Historically, it has been proved many times that any step taken or accepted by the Indian authorities towards improvement of trade relations between the two countries India and Pakistan was ultimately a political step for weakening Pakistan on political and economic fronts. A glimpse of such an intention becomes evident at this time even when a leading journalist of an Indian National Newspaper "The Hindu International" stated in his article published on 20th of July 2008 that "In a significant shift of policy, Pakistan has for the first time put aside its deep-seated sentiments over Kashmir to invite foreign direct investment from India".

One wonders why the newly elected Pakistani government has shifted its entire paradigm of trade towards India when at the same time many good options of trading for Oil, Energy, Capital Goods etc., are available in trading with Iran and China! What is special with India? Furthermore, as Pakistan has taken all steps unilaterally without seeking any relaxation for Pakistani Products and/or exporters therefore the only nation benefiting from the whole of this paradigm shift will be India. The whole of the matter seems like if somebody is taking Pakistan under coercion to take steps against its own interests. Without going into further details on purely political front the following are some political-economic factors of initiating such a liberal trade with India:

* Price undercutting

* Price depression

* Price suppression

* Actual and potential decline in sales volumes

* Actual and potential decline in revenue (sales value)

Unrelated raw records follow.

Lemma init_players_visited (n : nat) (i : Z) (k : nat) (game game' : GameState) :
  Size game = gridSize ->
  visited_ok game ->
  init_players n i k game = Ret game' ->
  visited_ok game'.
Proof.
  revert i k game. induction n as [|n IH]; intros i k game Hsize Hok;
    cbn [init_players].
  - intros [= <-]. exact Hok.
  - destruct (slice_get PlayerIDs i) as [playerID|]; [|discriminate].
    cbn [mbind Run_bind].
    destruct (place_player 1000 k {| Row := 0; Col := 0 |} (PlayerPos game))
      as [[pos k']|] eqn:Eplace; [|discriminate].
    cbn [mbind Run_bind fst snd].
    apply place_player_range in Eplace as [[Hz _]|Hrange]; [discriminate|].
    destruct (grid_set (Grid game) pos playerID) as [grid|]; [|discriminate].
    cbn [mbind Run_bind]. apply IH; [exact Hsize|].
    eapply (visited_ok_insert game _ pos); [reflexivity|reflexivity| |exact Hok].
    unfold in_bounds. rewrite Hsize. exact Hrange.
Qed.

Lemma InitGame_visited (game : GameState) :
  InitGame = Ret game -> visited_ok game.
Proof.
  unfold InitGame. destruct (gridSize <? 0); [discriminate|].
  destruct (init_configs (Z.to_nat numPlayers) 0 ∅) as [configs|];
    [|discriminate].
  cbn [mbind Run_bind]. apply init_players_visited; [reflexivity|].
  intros p b Hp. cbn [Visited] in Hp. rewrite lookup_empty in Hp. discriminate.
Qed.

Lemma reachable_visited (st : LoopState) :
  reachable st -> visited_ok (game_of st).
Proof.
  induction 1 as [game calls Hn Hinit|st next Hreach IH Hround].
  - exact (InitGame_visited game Hinit).
  - pose proof (reachable_ok st Hreach) as Hok.
    destruct (round_continues st next Hok Hround)
      as (player & _ & Hactive & _ & Hcase).
    destruct Hcase as [(_ & -> & _)|(direction & made & Hdir & _ & Hmove & _)].
    + exact IH.
    + destruct Hok as [Hgame _].
      apply elem_of_active_players in Hactive as [Hplayer _].
      destruct (MakeMove_legal _ _ _ Hgame Hplayer Hdir)
        as (game' & Hmove' & _ & Hsize & _ & _ & _ & _ & Hvis & _).
      assert (game' = game_of next) as -> by congruence.
      apply elem_of_GetValidMoves, IsValidMove_true in Hdir as [Hnew _].
      exact (visited_ok_insert _ _ _ Hsize Hvis Hnew IH).
Qed.

Lemma visited_ok_at (game : GameState) (p : Position) :
  visited_ok game ->
  (is_Some (Visited game !! p) <-> visited_at (Visited game) p = true).
Proof.
  intros Hok. unfold visited_at. split.
  - intros [b Hb]. rewrite Hb. cbn. exact (proj1 (Hok p b Hb)).
  - destruct (Visited game !! p) as [b|]; [eauto|discriminate].
Qed.

End VisitedMap.

(** X17: the board a move is evaluated on.  In every state of a game in
    play the visited map holds only cells of the board, each marked
    true; so the copy [simulateMove] makes, which marks every key of the
    map, blocks exactly the visited cells and the landing cell, and a
    cell is legal on the copy when it is legal in the game and is not
    the landing cell. *)
Theorem simulateMove_in_play (S : GoStrings) (E : Environment)
    (st : LoopState) (to : Position) :
  reachable st ->
  let game := game_of st in
  (forall p, visited_at (Visited game) p = true -> in_bounds game p)
  /\ (forall p, visited_at (Visited (simulateMove game to)) p = true
                <-> p = to \/ visited_at (Visited game) p = true)
  /\ (forall q, IsValidMove (simulateMove game to) q = true
                <-> IsValidMove game q = true /\ q <> to).
Proof.
  intros Hreach game.
  pose proof (reachable_visited st Hreach) as Hok. fold game in Hok.
  assert (Hsim : forall p, visited_at (Visited (simulateMove game to)) p = true
                           <-> p = to \/ visited_at (Visited game) p = true).
  { intros p. rewrite visited_at_simulateMove, (visited_ok_at game p Hok).
    reflexivity. }
  split; [|split; [exact Hsim|]].
  - intros p Hp. apply (visited_ok_at game p Hok) in Hp as [b Hb].
    exact (proj2 (Hok p b Hb)).
  - intros q. rewrite !IsValidMove_true. unfold in_bounds.
    cbn [simulateMove Size].
    change (<[to:=true]> ((fun _ : bool => true) <$> Visited game))
      with (Visited (simulateMove game to)).
    destruct (visited_at (Visited (simulateMove game to)) q) eqn:Es.
    + apply Hsim in Es. split; [intros [_ ?]; discriminate|].
      intros [[_ Hfree] Hne]. destruct Es as [->|Hv]; [contradiction|congruence].
    + split; [|intros [[Hb _] _]; auto].
      intros [Hb _]. rewrite <- not_true_iff_false, Hsim in Es.
      split; [split; [exact Hb|]|].
      * destruct (visited_at (Visited game) q); [exfalso; auto|reflexivity].
      * intros ->. auto.
Qed.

* Actual and potential decline in profit

* Actual and potential decline in output

* Actual and potential decline in market share

* Actual and potential decline in productivity

* Actual and potential decline in return on investments

* Actual and potential decline in capacity utilization

* Actual and potential decline in total and net cash flow

* Actual and potential decline in growth

* Decrease in inventories

* Decrease in employment

* Increase in wages

Considering the threat to the Pakistani Economy from the threats as listed above if there is reasonable evidence of injury from dumping, provisional measures can be imposed by the Government of Pakistan that shall consist of the following:

* The extent to which there has been or is likely to be a significant increase in the volume of dumped goods, either in absolute terms or relative to production or consumption;

* The extent to which the prices of dumped goods represent significant price undercutting in relation to prices in Pakistan;

* The extent to which the effect of the dumped goods is or is likely significantly to depress prices for like goods of Pakistan producers or significantly to prevent price increases for those goods that otherwise would have occurred;

* The economic impact of the dumped goods on the industry, including actual or potential decline in output, sales, market share, profits, productivity, return on investments, and utilisation of production capacity; the margin of dumping; factors affecting domestic prices; and actual and potential effects on cash flow, inventories, employment, wages, growth, ability to raise capital, and investments;

Although an investigation could establish that there may be both volume and price effects, but an analysis of the consequent impact on the industry could lead to the conclusion that the industry is not suffering material injury, particularly if important indices of that impact, such as output, sales, and profits, are not showing any actual decline. A determination of whether or not there is material injury caused by dumping is based on consideration of all of the factors involved including as referred above, and an assessment of the extent to which the totality of the evidence leads to the conclusion that a domestic injury is being materially injured by the dumped goods. The existence of a decline in one or several of the injury factors or indices does not require a determination that material injury is being caused by the dumped imports, if the totality of the evidence does not support such a conclusion.